(Data in this exercise)
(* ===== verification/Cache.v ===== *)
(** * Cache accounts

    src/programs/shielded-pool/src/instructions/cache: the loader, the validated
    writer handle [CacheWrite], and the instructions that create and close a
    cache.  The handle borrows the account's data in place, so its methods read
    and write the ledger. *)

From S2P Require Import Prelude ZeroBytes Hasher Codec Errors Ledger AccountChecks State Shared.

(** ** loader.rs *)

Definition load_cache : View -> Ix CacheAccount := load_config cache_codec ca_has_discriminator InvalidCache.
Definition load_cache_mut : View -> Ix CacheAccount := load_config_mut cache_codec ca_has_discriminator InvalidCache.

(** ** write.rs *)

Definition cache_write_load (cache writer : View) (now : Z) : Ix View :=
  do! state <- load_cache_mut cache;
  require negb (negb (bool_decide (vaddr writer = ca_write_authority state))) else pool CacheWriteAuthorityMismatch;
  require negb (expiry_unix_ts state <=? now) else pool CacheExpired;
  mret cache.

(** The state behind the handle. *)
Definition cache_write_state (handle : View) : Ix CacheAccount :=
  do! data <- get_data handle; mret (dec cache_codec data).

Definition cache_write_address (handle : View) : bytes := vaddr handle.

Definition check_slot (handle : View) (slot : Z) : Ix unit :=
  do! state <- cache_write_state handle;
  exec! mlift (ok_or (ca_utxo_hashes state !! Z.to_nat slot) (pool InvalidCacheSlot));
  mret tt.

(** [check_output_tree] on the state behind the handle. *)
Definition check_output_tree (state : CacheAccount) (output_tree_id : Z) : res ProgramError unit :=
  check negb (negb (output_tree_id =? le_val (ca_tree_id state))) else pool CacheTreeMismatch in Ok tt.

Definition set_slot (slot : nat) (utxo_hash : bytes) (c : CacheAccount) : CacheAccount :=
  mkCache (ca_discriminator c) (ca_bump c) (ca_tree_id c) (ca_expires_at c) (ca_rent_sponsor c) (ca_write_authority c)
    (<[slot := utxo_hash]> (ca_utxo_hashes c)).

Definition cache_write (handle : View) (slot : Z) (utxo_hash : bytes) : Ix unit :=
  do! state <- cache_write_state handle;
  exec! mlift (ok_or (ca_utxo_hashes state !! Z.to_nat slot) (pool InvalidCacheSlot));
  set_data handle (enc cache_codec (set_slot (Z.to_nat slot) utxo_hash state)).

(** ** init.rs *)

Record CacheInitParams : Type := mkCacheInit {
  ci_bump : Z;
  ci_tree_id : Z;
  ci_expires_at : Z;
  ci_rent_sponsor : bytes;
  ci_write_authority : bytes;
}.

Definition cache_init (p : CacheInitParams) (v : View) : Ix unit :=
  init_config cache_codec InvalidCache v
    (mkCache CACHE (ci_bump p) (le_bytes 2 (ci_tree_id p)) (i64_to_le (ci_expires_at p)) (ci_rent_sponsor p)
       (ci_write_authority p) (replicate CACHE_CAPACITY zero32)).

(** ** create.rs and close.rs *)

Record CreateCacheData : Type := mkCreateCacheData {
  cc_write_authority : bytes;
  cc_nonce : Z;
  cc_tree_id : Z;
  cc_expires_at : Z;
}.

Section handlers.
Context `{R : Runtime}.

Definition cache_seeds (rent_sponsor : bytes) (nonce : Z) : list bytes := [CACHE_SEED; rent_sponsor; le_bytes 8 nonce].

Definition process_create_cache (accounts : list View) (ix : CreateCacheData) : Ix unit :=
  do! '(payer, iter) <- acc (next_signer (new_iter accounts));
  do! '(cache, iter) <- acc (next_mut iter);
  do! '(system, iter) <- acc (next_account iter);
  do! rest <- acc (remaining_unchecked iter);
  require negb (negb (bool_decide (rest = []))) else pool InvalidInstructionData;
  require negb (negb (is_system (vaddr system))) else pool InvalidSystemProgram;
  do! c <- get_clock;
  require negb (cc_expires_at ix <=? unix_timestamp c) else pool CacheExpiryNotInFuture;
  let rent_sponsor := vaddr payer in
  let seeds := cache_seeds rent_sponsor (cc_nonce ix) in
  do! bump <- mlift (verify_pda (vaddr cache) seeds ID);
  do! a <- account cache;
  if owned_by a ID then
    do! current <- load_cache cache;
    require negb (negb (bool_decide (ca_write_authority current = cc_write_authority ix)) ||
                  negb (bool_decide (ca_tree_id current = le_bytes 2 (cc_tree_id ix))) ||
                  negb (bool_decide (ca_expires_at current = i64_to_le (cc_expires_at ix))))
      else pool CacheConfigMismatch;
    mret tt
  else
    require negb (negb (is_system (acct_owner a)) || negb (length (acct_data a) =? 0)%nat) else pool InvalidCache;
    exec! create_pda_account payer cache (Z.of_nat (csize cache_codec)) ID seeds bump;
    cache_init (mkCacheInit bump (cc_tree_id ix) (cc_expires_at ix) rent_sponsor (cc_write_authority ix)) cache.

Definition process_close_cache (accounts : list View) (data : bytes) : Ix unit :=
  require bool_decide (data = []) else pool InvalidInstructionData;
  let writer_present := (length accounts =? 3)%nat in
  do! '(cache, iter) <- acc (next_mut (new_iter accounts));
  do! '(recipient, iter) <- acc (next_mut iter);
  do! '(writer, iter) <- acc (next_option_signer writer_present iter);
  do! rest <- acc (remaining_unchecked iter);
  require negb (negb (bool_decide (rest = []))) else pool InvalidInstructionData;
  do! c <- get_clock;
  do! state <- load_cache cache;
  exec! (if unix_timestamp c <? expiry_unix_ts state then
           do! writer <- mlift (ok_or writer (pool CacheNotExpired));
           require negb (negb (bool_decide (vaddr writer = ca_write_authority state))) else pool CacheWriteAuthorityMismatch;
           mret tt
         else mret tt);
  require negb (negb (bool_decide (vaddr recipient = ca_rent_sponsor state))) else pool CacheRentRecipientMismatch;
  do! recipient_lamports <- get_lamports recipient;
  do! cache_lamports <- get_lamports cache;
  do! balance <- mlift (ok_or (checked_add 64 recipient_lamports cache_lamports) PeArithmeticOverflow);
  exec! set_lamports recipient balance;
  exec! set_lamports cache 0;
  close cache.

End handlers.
(End Data in this exercise)
**Task to complete**
State how many lines of the data contain the word "then". Nothing besides the number belongs in the reply.

**Answer to the problem**
2